[Stored data]
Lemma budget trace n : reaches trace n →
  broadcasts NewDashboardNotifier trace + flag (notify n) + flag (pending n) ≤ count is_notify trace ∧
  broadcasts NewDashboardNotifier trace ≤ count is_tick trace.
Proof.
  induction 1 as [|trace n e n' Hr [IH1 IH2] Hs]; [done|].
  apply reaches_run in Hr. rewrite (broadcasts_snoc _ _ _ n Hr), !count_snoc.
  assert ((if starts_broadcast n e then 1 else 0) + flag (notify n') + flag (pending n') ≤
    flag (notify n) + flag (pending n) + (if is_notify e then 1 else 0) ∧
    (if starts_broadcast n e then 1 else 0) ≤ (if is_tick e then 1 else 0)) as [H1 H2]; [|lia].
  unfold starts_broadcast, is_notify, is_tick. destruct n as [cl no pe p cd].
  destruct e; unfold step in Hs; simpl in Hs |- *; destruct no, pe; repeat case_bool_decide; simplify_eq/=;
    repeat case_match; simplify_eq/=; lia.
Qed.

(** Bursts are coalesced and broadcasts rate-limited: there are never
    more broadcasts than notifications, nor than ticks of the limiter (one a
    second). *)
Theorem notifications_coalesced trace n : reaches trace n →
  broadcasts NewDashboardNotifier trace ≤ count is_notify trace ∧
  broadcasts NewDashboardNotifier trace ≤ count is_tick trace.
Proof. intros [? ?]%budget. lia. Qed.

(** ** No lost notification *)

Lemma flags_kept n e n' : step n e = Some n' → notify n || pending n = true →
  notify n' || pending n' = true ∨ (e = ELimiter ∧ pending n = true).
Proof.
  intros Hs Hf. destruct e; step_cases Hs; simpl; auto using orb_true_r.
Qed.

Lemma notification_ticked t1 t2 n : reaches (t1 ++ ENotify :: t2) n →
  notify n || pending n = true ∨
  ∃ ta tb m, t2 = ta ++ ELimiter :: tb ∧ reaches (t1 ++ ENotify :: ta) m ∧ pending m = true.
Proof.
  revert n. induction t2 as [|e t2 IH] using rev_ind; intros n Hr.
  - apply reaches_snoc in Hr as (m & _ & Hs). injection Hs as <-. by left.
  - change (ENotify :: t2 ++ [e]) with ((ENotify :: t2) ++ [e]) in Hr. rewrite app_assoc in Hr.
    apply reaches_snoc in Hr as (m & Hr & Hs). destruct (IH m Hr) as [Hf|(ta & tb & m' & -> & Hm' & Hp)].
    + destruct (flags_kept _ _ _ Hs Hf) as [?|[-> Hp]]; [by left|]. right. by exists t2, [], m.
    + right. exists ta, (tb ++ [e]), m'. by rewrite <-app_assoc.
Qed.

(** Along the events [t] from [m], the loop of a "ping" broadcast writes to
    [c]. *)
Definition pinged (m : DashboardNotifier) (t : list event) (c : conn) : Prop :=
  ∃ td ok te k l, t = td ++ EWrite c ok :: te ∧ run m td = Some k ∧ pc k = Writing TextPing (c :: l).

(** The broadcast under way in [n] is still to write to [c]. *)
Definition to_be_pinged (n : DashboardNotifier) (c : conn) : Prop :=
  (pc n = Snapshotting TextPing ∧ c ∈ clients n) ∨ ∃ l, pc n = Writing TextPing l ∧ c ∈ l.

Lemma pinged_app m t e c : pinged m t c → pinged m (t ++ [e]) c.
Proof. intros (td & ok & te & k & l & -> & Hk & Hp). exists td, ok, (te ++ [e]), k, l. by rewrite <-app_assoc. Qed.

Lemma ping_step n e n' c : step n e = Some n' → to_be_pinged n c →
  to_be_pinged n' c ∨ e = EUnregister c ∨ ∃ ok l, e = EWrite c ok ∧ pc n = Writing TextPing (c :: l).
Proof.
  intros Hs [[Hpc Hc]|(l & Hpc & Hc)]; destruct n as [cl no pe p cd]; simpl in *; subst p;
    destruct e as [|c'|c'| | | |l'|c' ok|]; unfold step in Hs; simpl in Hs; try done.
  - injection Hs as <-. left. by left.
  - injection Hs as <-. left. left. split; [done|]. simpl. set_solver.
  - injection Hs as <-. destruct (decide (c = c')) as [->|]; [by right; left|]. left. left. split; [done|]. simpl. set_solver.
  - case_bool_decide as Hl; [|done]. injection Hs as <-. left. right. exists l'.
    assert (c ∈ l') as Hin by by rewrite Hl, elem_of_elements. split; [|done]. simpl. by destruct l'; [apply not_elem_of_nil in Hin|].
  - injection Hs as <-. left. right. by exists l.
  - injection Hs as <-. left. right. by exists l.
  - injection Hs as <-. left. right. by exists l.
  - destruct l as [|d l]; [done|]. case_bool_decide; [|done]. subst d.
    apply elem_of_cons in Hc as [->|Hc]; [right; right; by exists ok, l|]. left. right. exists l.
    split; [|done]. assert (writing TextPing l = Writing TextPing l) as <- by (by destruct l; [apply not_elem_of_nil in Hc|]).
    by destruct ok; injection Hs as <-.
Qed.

---

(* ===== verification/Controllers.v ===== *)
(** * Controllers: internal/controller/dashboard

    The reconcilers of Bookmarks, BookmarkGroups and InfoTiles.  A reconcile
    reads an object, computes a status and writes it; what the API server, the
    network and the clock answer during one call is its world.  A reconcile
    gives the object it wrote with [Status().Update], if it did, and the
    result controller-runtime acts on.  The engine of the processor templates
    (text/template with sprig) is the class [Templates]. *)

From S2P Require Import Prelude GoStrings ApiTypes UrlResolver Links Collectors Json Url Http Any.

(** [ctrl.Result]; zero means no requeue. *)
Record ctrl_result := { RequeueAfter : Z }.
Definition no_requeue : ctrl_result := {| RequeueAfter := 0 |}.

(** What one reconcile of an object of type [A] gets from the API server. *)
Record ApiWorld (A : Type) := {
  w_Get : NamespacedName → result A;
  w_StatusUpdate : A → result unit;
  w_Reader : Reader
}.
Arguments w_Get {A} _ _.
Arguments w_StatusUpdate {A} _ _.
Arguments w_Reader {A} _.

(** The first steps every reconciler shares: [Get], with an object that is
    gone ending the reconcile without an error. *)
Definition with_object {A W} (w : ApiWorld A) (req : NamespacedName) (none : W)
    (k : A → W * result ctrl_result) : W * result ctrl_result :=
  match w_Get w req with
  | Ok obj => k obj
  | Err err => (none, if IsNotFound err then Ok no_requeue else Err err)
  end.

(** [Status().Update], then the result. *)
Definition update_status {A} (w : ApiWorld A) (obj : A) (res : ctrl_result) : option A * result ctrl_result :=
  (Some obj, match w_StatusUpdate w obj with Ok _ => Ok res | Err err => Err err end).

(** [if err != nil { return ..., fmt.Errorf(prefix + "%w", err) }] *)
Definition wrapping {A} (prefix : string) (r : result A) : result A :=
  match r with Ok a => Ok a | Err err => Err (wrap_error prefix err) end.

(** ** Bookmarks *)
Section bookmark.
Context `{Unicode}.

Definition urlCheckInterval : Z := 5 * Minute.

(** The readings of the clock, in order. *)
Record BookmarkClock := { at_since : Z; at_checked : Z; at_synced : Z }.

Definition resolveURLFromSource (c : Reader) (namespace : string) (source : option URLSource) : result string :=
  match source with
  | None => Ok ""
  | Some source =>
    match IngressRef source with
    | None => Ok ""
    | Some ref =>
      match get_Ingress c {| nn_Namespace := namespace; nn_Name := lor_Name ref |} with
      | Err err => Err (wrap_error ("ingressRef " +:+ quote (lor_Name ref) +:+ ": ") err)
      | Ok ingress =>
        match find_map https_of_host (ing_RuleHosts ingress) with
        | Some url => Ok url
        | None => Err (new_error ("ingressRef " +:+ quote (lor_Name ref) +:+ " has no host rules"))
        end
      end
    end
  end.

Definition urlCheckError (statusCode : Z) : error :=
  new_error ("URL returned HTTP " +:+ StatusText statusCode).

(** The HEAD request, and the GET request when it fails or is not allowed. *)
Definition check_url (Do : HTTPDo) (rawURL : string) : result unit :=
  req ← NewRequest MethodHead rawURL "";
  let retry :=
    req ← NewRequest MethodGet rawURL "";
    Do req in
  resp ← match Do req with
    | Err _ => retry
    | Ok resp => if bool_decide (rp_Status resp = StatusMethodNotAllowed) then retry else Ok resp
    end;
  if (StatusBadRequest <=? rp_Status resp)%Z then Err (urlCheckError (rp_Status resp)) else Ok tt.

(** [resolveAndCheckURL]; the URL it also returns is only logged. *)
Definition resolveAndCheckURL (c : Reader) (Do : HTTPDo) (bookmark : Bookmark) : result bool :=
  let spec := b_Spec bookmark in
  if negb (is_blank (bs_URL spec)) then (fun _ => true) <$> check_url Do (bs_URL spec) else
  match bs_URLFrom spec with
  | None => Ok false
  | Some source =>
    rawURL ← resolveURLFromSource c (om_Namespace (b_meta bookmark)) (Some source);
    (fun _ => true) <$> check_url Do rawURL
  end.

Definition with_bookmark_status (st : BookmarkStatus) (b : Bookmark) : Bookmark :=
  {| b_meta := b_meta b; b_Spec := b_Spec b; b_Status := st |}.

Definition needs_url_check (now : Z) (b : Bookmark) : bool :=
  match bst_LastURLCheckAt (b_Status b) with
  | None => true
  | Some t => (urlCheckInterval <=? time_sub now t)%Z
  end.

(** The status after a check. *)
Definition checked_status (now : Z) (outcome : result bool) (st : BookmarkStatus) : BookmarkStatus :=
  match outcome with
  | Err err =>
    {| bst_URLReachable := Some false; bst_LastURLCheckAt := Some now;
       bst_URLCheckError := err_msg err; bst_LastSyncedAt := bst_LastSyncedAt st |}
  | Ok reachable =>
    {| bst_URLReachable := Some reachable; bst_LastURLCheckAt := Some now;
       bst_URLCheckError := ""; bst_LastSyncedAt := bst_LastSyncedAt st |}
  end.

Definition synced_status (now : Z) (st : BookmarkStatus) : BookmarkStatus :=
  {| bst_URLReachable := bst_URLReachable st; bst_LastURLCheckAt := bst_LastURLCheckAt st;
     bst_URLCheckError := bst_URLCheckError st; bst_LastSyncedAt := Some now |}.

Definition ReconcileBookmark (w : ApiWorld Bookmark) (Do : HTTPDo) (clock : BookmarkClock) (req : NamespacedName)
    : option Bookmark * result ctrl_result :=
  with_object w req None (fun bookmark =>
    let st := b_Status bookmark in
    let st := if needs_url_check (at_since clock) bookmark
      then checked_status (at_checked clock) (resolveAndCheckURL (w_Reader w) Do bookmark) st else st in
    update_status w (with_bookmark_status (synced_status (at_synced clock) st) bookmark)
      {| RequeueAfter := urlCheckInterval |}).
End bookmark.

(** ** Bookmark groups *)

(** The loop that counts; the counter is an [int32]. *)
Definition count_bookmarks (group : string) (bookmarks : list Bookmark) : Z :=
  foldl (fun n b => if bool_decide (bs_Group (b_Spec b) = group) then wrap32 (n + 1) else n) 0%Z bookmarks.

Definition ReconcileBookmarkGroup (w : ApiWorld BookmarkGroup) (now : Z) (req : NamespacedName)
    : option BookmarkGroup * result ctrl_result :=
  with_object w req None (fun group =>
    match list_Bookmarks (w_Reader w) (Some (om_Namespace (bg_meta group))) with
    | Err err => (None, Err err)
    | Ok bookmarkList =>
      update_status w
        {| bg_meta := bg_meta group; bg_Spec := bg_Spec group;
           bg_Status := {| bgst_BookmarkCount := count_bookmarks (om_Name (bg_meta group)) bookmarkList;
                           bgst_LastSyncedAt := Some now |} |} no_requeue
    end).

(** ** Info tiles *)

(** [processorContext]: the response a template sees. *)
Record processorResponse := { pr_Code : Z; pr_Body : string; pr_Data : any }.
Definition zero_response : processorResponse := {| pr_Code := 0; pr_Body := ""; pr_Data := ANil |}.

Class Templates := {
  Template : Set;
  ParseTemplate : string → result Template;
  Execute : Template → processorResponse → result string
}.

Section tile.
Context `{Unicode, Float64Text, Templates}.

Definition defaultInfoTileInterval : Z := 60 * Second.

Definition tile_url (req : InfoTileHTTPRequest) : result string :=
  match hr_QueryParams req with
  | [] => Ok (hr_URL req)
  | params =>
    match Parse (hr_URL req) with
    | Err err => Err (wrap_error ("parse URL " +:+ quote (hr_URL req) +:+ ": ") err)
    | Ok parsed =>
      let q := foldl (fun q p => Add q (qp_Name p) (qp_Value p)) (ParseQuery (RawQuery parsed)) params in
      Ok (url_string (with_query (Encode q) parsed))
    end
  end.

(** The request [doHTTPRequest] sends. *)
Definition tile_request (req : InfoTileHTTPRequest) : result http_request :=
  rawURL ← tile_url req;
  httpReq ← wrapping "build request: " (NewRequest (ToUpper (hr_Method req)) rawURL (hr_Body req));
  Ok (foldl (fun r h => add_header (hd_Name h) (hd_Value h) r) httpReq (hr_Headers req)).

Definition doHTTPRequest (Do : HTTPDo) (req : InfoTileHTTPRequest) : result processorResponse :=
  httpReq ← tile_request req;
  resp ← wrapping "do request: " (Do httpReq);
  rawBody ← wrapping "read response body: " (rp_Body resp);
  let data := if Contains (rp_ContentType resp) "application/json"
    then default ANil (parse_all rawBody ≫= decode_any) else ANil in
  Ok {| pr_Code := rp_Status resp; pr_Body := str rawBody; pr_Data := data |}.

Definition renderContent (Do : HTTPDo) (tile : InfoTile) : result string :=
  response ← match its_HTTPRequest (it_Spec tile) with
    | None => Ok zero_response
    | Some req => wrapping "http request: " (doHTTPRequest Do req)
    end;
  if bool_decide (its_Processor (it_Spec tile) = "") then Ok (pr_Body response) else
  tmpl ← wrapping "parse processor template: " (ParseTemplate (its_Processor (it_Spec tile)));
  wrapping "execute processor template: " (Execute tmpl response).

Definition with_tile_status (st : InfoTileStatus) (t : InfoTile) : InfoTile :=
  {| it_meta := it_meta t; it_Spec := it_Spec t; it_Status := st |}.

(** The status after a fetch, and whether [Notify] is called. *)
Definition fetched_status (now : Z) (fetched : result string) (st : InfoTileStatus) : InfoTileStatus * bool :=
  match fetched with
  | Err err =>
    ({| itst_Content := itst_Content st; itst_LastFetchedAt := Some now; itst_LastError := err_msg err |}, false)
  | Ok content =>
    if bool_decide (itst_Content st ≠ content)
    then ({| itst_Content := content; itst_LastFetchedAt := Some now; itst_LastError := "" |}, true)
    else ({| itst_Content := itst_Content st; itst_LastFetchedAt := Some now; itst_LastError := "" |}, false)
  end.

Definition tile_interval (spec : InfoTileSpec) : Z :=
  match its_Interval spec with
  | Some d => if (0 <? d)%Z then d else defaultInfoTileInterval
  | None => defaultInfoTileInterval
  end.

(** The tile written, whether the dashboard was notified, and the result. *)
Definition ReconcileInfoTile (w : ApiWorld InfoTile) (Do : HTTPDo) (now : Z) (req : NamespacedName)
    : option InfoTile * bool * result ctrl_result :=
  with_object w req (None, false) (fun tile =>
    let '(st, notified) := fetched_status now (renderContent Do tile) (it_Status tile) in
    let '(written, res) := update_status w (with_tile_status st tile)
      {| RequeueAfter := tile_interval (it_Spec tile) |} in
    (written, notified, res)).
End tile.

(Your objective):
Look above for the line containing "let st := b_Status bookmark in" and the line containing "RequeueAfter := urlCheckInterval". Transcribe both, with the lines between them, exactly.

(Output of the exercise):
    let st := b_Status bookmark in
    let st := if needs_url_check (at_since clock) bookmark
      then checked_status (at_checked clock) (resolveAndCheckURL (w_Reader w) Do bookmark) st else st in
    update_status w (with_bookmark_status (synced_status (at_synced clock) st) bookmark)
      {| RequeueAfter := urlCheckInterval |}).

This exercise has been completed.